## What this task involves
The lines from the top of the records below through the one containing "Forall (fun operation" are to be transcribed exactly, and nothing else is to be added.

[Saved data entries]
--*--
(** C16: A prepared execution the database accepted is read back exactly as it
    was stored: the same session with its frozen approval, its pending consent
    and its counts, and the same operations in the same order with the same
    identifiers, kinds, paths, expectations, fingerprints, preconditions,
    dependencies, statuses and times.  Operations that have not run carry no
    fingerprint of their result. *)
Theorem prepared_execution_is_read_back detail db db' :
  schema_check db = true -> detail_in_range detail ->
  Forall (fun operation => eo_post_fingerprint operation = None) (ed_operations detail) ->
  persist_prepared_execution detail db = (Ok tt, db') -> engine_error db' = None ->
  stored_execution_detail (ses_id (ed_session detail)) db' = (Ok detail, db').
Proof.
  intros Hschema [Hrev Hseq] Hpost
    (row & retention & Hrow & Hdb & Hvalid & Hsizes & Hschema')%prepared_database Hengine.
  assert (ssr_id row = ses_id (ed_session detail)) as Hid
    by (by injection (session_row_columns _ _ Hrow)).
  unfold stored_execution_detail.
  rewrite (se_bind_answers _ _ db' db' (ed_session detail)); cycle 1.
  { apply (stored_session_read detail row); try done; try (rewrite Hdb; by repeat eexists).
    apply (schema_session_row db'); [done|]. rewrite Hdb. cbn. apply elem_of_app. right. by left. }
  rewrite (se_bind_answers _ _ db' db' (inserted_operation <$> ed_operations detail)).
  { rewrite inserted_operations_same by done. by destruct detail. }
  apply (stored_operations_read detail (db_operations db)); try done; [by rewrite Hdb|].
  apply Forall_forall. intros old Hold Hx.
  pose proof (schema_operation_owner _ _ Hschema Hold) as Hin. rewrite Hx, <- Hid in Hin.
  apply schema_sessions in Hschema'. rewrite Hdb in Hschema'. cbn in Hschema'.
  rewrite fmap_app in Hschema'. apply NoDup_app in Hschema' as (_ & Hd & _).
  apply (Hd _ Hin). by left.
Qed.
End reads.
(* ===== verification/StoreFacts.v ===== *)
(** * Consequences, and a database at work

    What the code does with a discarded challenge and with the retention of a
    finished execution, and the witnesses of the theorems about the store: one
    execution from its preparation to the intent of its first mutation. *)

From S2P Require Export StoreReads.
From S2P Require Import Samples ExecEnvelope.
#[local] Open Scope Z_scope.

Section facts.
Context `{EN : SqlEngine} `{JT1 : JsonText (list ProposalItemId)} `{JT2 : JsonText VolumeIdentity}.
Context `{JT3 : JsonText FileFingerprint} `{JT4 : JsonText (list str)} `{UC : UnicodeCase}.
Context `{B3 : Blake3} `{UU : UuidCrate} `{JC : JsonCrate}.

Lemma active_status_blocks status : active_status status = blocks_new_execution status.
Proof. by destruct status. Qed.

(** The schema lets one execution be active: when a prepared one is stored, no
    other was, and it is the one the database holds from then on. *)
Theorem one_active_execution detail db db' :
  persist_prepared_execution detail db = (Ok tt, db') ->
  Forall (fun row => blocks_new_execution (ssr_status row) = false) (db_sessions db)
  /\ exists row, filter (fun row => blocks_new_execution (ssr_status row) = true) (db_sessions db') = [row]
       /\ ssr_id row = ses_id (ed_session detail).
Proof.
  intros (row & retention & Hrow & Hdb & Hvalid & _ & Hschema)%prepared_database.
  assert (ssr_status row = OesAwaitingConfirmation) as Hstatus.
  { unfold session_row in Hrow. inv_ok. by destruct (validated_session _ Hvalid). }
  assert (length (filter (fun row => active_status (ssr_status row) = true) (db_sessions db')) <= 1)%nat
    as Hone.
  { unfold schema_check, keys_check in Hschema. bools. by apply Nat.leb_le. }
  assert (db_sessions db' = db_sessions db ++ [row]) as Hsessions by (by rewrite Hdb).
  rewrite Hsessions, filter_app, length_app, filter_cons_True in Hone by (by rewrite Hstatus).
  cbn in Hone. rewrite Hsessions, filter_app.
  destruct (filter (fun row => active_status (ssr_status row) = true) (db_sessions db)) as [|other l] eqn:E;
    [|cbn in Hone; lia].
  assert (forall old, old ∈ db_sessions db -> active_status (ssr_status old) = false) as Hnone.
  { intros old Hin. destruct (active_status (ssr_status old)) eqn:Ha; [|done].
    assert (old ∈ filter (fun row => active_status (ssr_status row) = true) (db_sessions db)) as Hf
      by (by apply list_elem_of_filter). rewrite E in Hf. by apply elem_of_nil in Hf. }
  split.
  - apply Forall_forall. intros old Hin. rewrite <- active_status_blocks. by apply Hnone.
  - exists row. split; [|by injection (session_row_columns _ _ Hrow)].
    rewrite filter_cons_True by (by rewrite Hstatus). rewrite filter_nil.
    assert (filter (fun row => blocks_new_execution (ssr_status row) = true) (db_sessions db) = []) as ->;
      [|done]. rewrite <- E. apply list_filter_iff. intros old. by rewrite active_status_blocks.
Qed.

(** Discarding a challenge answers that it was discarded, but the transaction
    is dropped before it is committed: the challenge is pending as before, and
    the database is the same. *)
Theorem discarded_challenge_stays x nonce issued_at expires_at now db discarded db' :
  clear_execution_consent_challenge x nonce issued_at expires_at now db = (Ok discarded, db') ->
  db' = db
  /\ (discarded = true -> exists row, row ∈ db_consents db' /\ cnr_execution_id row = x
        /\ ec_state (cnr_consent row) = EcsPending
        /\ challenge_of nonce issued_at expires_at row = true).
Proof.
  unfold clear_execution_consent_challenge, abandoned. intros H.
  destruct ((engine;; _) db) as [r db1] eqn:Hrun. cbn in H. injection H as -> <-. split; [done|].
  intros ->. apply se_bind_Ok in Hrun as (u & db2 & ->%engine_Ok & Hrun).
  apply se_bind_Ok in Hrun as (changed & db2 & [Hupd _]%execute_sql_Ok & Hret).
  injection Hupd as <- <-. injection Hret as Hone _. apply Z.eqb_eq in Hone.
  apply count_rows_one in Hone as (row & Hin & Hw). exists row. bools.
  match goal with H : consent_of _ _ _ = true |- _ =>
    apply consent_of_true in H as [Hx Hs%list_elem_of_singleton] end. done.
Qed.

(** The event that finishes an execution with nothing to roll back dates its
    end, but the same statement still reads that it was not dated: the record
    says that the execution is not finalized and gives no date for its cleanup,
    until some later event refreshes it. *)
Theorem finished_execution_not_finalized x at_ db n db' session row :
  refresh_execution_retention x at_ db = (Ok n, db') ->
  session_row_of x db = Some session -> ssr_status session ∈ TERMINAL ->
  ssr_recovery_state session = ErsRecoveryNotRequired ->
  scl_rollback_available (ssr_control session) = false ->
  row ∈ db_retention db -> rtn_execution_id row = x -> rtn_finalized_at row = None ->
  exists row', row' ∈ db_retention db' /\ rtn_execution_id row' = x
    /\ rtn_finalized_at row' = Some at_
    /\ rtn_cleanup_eligibility_reason row' = lit "execution_not_finalized"
    /\ rtn_cleanup_eligible_at row' = None.
Proof.
  intros [Hrun _]%execute_sql_Ok Hs Ht Hr Ha Hin Hx Hf. injection Hrun as _ <-.
  exists (refreshed_retention (Some session) at_ row). split.
  - cbn. apply list_elem_of_fmap. exists row. rewrite Hs. by rewrite bool_decide_eq_true_2.
  - unfold refreshed_retention. cbn. rewrite Hr, Ha, Hf, (bool_decide_eq_true_2 _ Ht). done.
Qed.
End facts.

(** ** A database at work *)

#[local] Existing Instances sample_uuid sample_blake3.
#[local] Instance store_engine : SqlEngine := {|
  engine_error _ := None; constraint_failed := lit "constraint failed";
  no_rows := lit "Query returned no rows"; invalid_column_type := lit "Invalid column type";
  thirty_days_after := Some; new_error_id _ := uid xee |}.
#[local] Instance store_case : UnicodeCase := ascii_unicode_case.
#[local] Instance store_ids : JsonText (list uuid) := fun _ => Some (lit "[]").
#[local] Instance store_volume : JsonText VolumeIdentity := fun _ => Some (lit "{}").
#[local] Instance store_fingerprint : JsonText FileFingerprint := fun _ => Some (lit "{}").
#[local] Instance store_texts : JsonText (list str) := fun _ => Some (lit "[]").

Definition hex64 (b : byte) : str := encode_hex (barr (fill 32 b)).

Definition store_request : ExecutorRequestIdentity := {|
  eri_request_id := hex64 x71; eri_session_id := hex64 x70; eri_execution_id := uid x40;
  eri_operation_id := uid x41; eri_direction := ErdForward; eri_request_sequence := 1;
  eri_request_nonce := fill 32 x72; eri_request_digest_hex := hex64 x73 |}.

#[local] Instance store_json : JsonCrate := {|
  value_to_string _ := Some (lit "{}");
  value_from_slice _ := Some (json_object [(lit "executor_request", json_object [
    (lit "request_id", JString (eri_request_id store_request));
    (lit "session_id", JString (eri_session_id store_request));
    (lit "request_sequence", JNumber (eri_request_sequence store_request));
    (lit "request_digest", JString (eri_request_digest_hex store_request))])]) |}.

Definition store_session : ExecutionSession := {|
  ses_id := uid x40; ses_plan_id := uid x42; ses_proposal_id := uid x03;
  ses_proposal_revision_id := uid x43; ses_proposal_revision := 1; ses_workspace_id := uid x02;
  ses_root_id := uid x0a; ses_source_scan_id := uid x04; ses_status := OesAwaitingConfirmation;
  ses_recovery_state := ErsRecoveryNotRequired; ses_plan_digest_hex := hex64 x01;
  ses_approval := {|
    aep_material_version := 2; aep_execution_id := uid x40; aep_plan_id := uid x42;
    aep_proposal_id := uid x03; aep_proposal_revision_id := uid x43; aep_proposal_revision := 1;
    aep_source_snapshot_version := uid x04; aep_approved_operation_ids := [uid x31];
    aep_operation_count := 1;
    aep_destination_root := aep_destination_root sample_execution_plan;
    aep_safety_policy := aep_safety_policy sample_execution_plan;
    aep_approval_timestamp := None; aep_user_confirmed := false; aep_digest_hex := hex64 x01 |};
  ses_consent := ExecutionConsent_pending;
  ses_summary := ses_summary (ed_session (sample_detail []));
  ses_current_operation := None; ses_rollback_available := false;
  ses_confirmation_phrase_required := false; ses_created_at := lit "2025-01-01T00:00:00Z";
  ses_approved_at := None; ses_started_at := None; ses_completed_at := None;
  ses_rolled_back_at := None; ses_error := None |}.

Definition store_detail : ExecutionDetail := {|
  ed_session := store_session; ed_operations := [sample_stored_operation []] |}.

(** A catalog with one approved proposal and no execution. *)
Definition store_catalog : Db := {|
  db_sessions := []; db_snapshots := []; db_consents := []; db_operations := []; db_journal := [];
  db_executor_sessions := []; db_requests := []; db_rollback_records := []; db_recovery := [];
  db_errors := []; db_retention := [];
  db_proposals := [{| ppr_id := uid x03; ppr_status := lit "approved_for_future_apply";
                      ppr_current_revision_id := uid x43 |}];
  db_revisions := [{| rvr_id := uid x43; rvr_revision_number := 1 |}];
  db_proposal_operations := [{| por_id := uid x31; por_revision_id := uid x43;
    por_operation_kind := lit "move_proposal"; por_source_relative_path := lit "a.txt";
    por_proposed_destination := [lit "Clients"]; por_proposed_name := lit "a.txt";
    por_user_override := false |}];
  db_workspaces := [uid x02]; db_roots := [uid x0a]; db_scans := [uid x04] |}.

Definition store_identity : ExecutorSessionIdentity := {|
  esi_session_id := hex64 x70; esi_execution_id := uid x40; esi_plan_id := uid x42;
  esi_plan_digest_hex := hex64 x01; esi_purpose := EspForward; esi_coordinator_pid := 7;
  esi_child_pid := Some 8; esi_worker_nonce_hash_hex := hex64 x74;
  esi_coordinator_nonce_hash_hex := hex64 x75; esi_response_nonce_hash_hex := None;
  esi_opened_at_unix_ms := 3000 |}.

Definition store_approved : OperationJournalEvent :=
  new_event (uid x40) 0 None ApprovedDurable (utf8 (lit "{}")) None 2500.
Definition store_intent_event : OperationJournalEvent :=
  new_event (uid x40) 1 (Some (uid x41)) IntentDurableEvent (utf8 (lit "{}"))
    (Some (ev_event_digest store_approved)) 3000.

Definition store_record_intent : StoreCall :=
  ScEvent store_intent_event (lit "{}") (Some EosRunning) (Some OesRunning) None None None
    (lit "2025-01-01T00:00:03Z") (Some store_request) None.

(** From the preparation of an execution to the intent of its first mutation;
    the second consumption and the second intent are refused. *)
Definition store_calls : list StoreCall :=
  [ScPrepare store_detail; ScIssue (uid x40) (fill 32 x03) 1000 900000;
   ScAttest (uid x40) (fill 32 x03) 1000 900000 (fill 32 x04) 2000;
   ScEvent store_approved (lit "{}") None None None None None (lit "2025-01-01T00:00:02Z") None None;
   ScConsume (uid x40) (fill 32 x03) 1000 900000 (fill 32 x04) 2600;
   ScConsume (uid x40) (fill 32 x03) 1000 900000 (fill 32 x04) 2700;
   ScSession store_identity; store_record_intent; store_record_intent].

Definition store_run : list StoreCall * Db := perform_all store_calls store_catalog.

Definition prepared_catalog : Db := snd (persist_prepared_execution store_detail store_catalog).

Lemma store_run_pair : perform_all store_calls store_catalog = (fst store_run, snd store_run).
Proof. apply surjective_pairing. Qed.

(** The run: the calls that were answered with success. *)
Lemma store_run_done :
  fst store_run = take 5 store_calls ++ [ScSession store_identity; store_record_intent].
Proof. vm_compute. reflexivity. Qed.

Lemma stored_journal_is_valid_witness :
  execution_journal_events (uid x40) (snd store_run)
    = (Ok (events_stored (uid x40) (fst store_run)), snd store_run)
  /\ validate_execution_journal (uid x40) (snd store_run) = (Ok true, snd store_run)
  /\ events_stored (uid x40) (fst store_run) = [store_approved; store_intent_event].
Proof.
  assert (uid x40 ∈ ssr_id <$> db_sessions (snd store_run)) as Hx
    by (apply (bool_decide_unpack _); vm_compute; exact I).
  destruct (stored_journal_is_valid store_calls store_catalog (fst store_run) (snd store_run) (uid x40)
    eq_refl eq_refl store_run_pair eq_refl Hx) as [H1 H2].
  split; [exact H1|]. split; [exact H2|]. rewrite store_run_done. reflexivity.
Defined.

Lemma forward_asked_once_witness :
  NoDup (omap forward_slot (intents_stored (fst store_run)))
  /\ intents_stored (fst store_run) = [store_request].
Proof.
  split; [|rewrite store_run_done; reflexivity].
  exact (forward_asked_once store_calls store_catalog _ (snd store_run) eq_refl store_run_pair).
Defined.

Lemma consent_consumed_once_witness :
  NoDup (omap consumed_execution (fst store_run))
  /\ Forall (consumption_accounted store_calls) (fst store_run)
  /\ omap consumed_execution (fst store_run) = [uid x40].
Proof.
  destruct (consent_consumed_once store_calls store_catalog _ (snd store_run) eq_refl store_run_pair)
    as [H1 H2].
  split; [exact H1|]. split; [exact H2|]. rewrite store_run_done. reflexivity.
Defined.

(** The database just before the intent is recorded. *)
Definition before_intent : Db := snd (perform_all (take 7 store_calls) store_catalog).
Definition after_intent : Db := snd (perform store_record_intent before_intent).

Lemma recorded_intent_is_allowed_witness :
  intent_allowed store_intent_event (lit "{}") store_request before_intent
  /\ asked_requests after_intent = asked_requests before_intent ++ [store_request].
Proof.
  apply (recorded_intent_is_allowed store_intent_event (lit "{}") EosRunning OesRunning store_request
    (lit "2025-01-01T00:00:03Z") before_intent after_intent).
  vm_compute. reflexivity.
Defined.

Lemma prepared_stored : persist_prepared_execution store_detail store_catalog = (Ok tt, prepared_catalog).
Proof. vm_compute. reflexivity. Qed.

Lemma prepared_execution_is_read_back_witness :
  stored_execution_detail (uid x40) prepared_catalog = (Ok store_detail, prepared_catalog).
Proof.
  apply (prepared_execution_is_read_back store_detail store_catalog prepared_catalog).
  - vm_compute. reflexivity.
  - split; [split; vm_compute; discriminate|]. repeat constructor; vm_compute; discriminate.
  - by repeat constructor.
  - exact prepared_stored.
  - reflexivity.
Defined.

Lemma one_active_execution_witness :
  exists row, filter (fun row => blocks_new_execution (ssr_status row) = true)
      (db_sessions prepared_catalog) = [row]
    /\ ssr_id row = uid x40.
Proof. exact (proj2 (one_active_execution store_detail store_catalog _ prepared_stored)). Defined.

(** A challenge that was issued, and then discarded. *)
Definition challenged_catalog : Db :=
  snd (perform (ScIssue (uid x40) (fill 32 x03) 1000 900000) prepared_catalog).

Lemma challenge_discarded :
  clear_execution_consent_challenge (uid x40) (fill 32 x03) 1000 900000 2000 challenged_catalog
  = (Ok true, challenged_catalog).
Proof. vm_compute. reflexivity. Qed.

Lemma discarded_challenge_stays_witness :
  exists row, row ∈ db_consents challenged_catalog /\ cnr_execution_id row = uid x40
    /\ ec_state (cnr_consent row) = EcsPending
    /\ challenge_of (fill 32 x03) 1000 900000 row = true.
Proof.
  exact (proj2 (discarded_challenge_stays _ _ _ _ _ _ _ _ challenge_discarded) eq_refl).
Defined.

(** A cancelled execution: over, dated, and not finalized. *)
Lemma cancelled_execution_not_finalized :
  exists row, db_retention (snd (cancel_unstarted_execution (uid x40) (lit "2025-01-02") prepared_catalog))
      = [row]
    /\ rtn_finalized_at row = Some (lit "2025-01-02")
    /\ rtn_cleanup_eligibility_reason row = lit "execution_not_finalized"
    /\ rtn_cleanup_eligible_at row = None.
Proof. eexists. split; [vm_compute; reflexivity|]. done. Qed.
--*--
## Answer space
(** C16: A prepared execution the database accepted is read back exactly as it
    was stored: the same session with its frozen approval, its pending consent
    and its counts, and the same operations in the same order with the same
    identifiers, kinds, paths, expectations, fingerprints, preconditions,
    dependencies, statuses and times.  Operations that have not run carry no
    fingerprint of their result. *)
Theorem prepared_execution_is_read_back detail db db' :
  schema_check db = true -> detail_in_range detail ->
  Forall (fun operation => eo_post_fingerprint operation = None) (ed_operations detail) ->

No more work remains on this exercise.